(** * A shallow embedding of [http_server.py]

    The server is a single-file Python program: a request parser, a URI
    resolver reading from the directory [webroot], four response builders
    and a sequential accept loop.  This development embeds those functions
    as Rocq functions and states properties of them.

    Conventions of the embedding:
    - a Python [str] is a list of Unicode code points ([list N]);
    - a Python [bytes] object is a list of 8-bit characters ([list ascii]);
    - a function that may raise returns a [result], whose [Raise] carries
      the exception class;
    - the builtins and library functions the program calls ([str.split],
      [str.splitlines], [str.strip], [bytes.join], the UTF-8 codec, text-mode
      [open], [os.path.join]) are written out in module [Py];
    - the file system, [mimetypes.guess_type] and the shell behind
      [subprocess.check_output] form the record [platform];
    - writes to [log_buffer] do not influence any returned value or raised
      exception and are left out. *)

From Stdlib Require Import NArith Ascii String List Lia.
From stdpp Require Import base decidable option list countable gmap.

Local Open Scope N_scope.

(** ** Python values and exceptions *)

Definition str := list N.
Definition bytes := list ascii.

(** ASCII literals: [U "GET"] is the str ['GET'], [B "GET"] the bytes [b'GET']. *)
Definition B (s : string) : bytes := list_ascii_of_string s.
Definition U (s : string) : str := map N_of_ascii (list_ascii_of_string s).

Inductive exn : Set :=
  | IndexError
  | ValueError
  | NameError
  | TypeError
  | AttributeError
  | UnicodeDecodeError
  | UnicodeEncodeError
  | CalledProcessError.

Inductive result (A : Type) : Type :=
  | Ok (a : A)
  | Raise (e : exn).
Arguments Ok {A} a.
Arguments Raise {A} e.

#[global] Instance exn_eq_dec : EqDecision exn.
Proof. solve_decision. Defined.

TASK DETAILS :: Send back exactly, with nothing added, the lines from the first line of the material above through the line holding "Definition str := list N."; both ends are included.

TASK RESPONSE ::
(** * A shallow embedding of [http_server.py]

    The server is a single-file Python program: a request parser, a URI
    resolver reading from the directory [webroot], four response builders
    and a sequential accept loop.  This development embeds those functions
    as Rocq functions and states properties of them.

    Conventions of the embedding:
    - a Python [str] is a list of Unicode code points ([list N]);
    - a Python [bytes] object is a list of 8-bit characters ([list ascii]);
    - a function that may raise returns a [result], whose [Raise] carries
      the exception class;
    - the builtins and library functions the program calls ([str.split],
      [str.splitlines], [str.strip], [bytes.join], the UTF-8 codec, text-mode
      [open], [os.path.join]) are written out in module [Py];
    - the file system, [mimetypes.guess_type] and the shell behind
      [subprocess.check_output] form the record [platform];
    - writes to [log_buffer] do not influence any returned value or raised
      exception and are left out. *)

From Stdlib Require Import NArith Ascii String List Lia.
From stdpp Require Import base decidable option list countable gmap.

Local Open Scope N_scope.

(** ** Python values and exceptions *)

Definition str := list N.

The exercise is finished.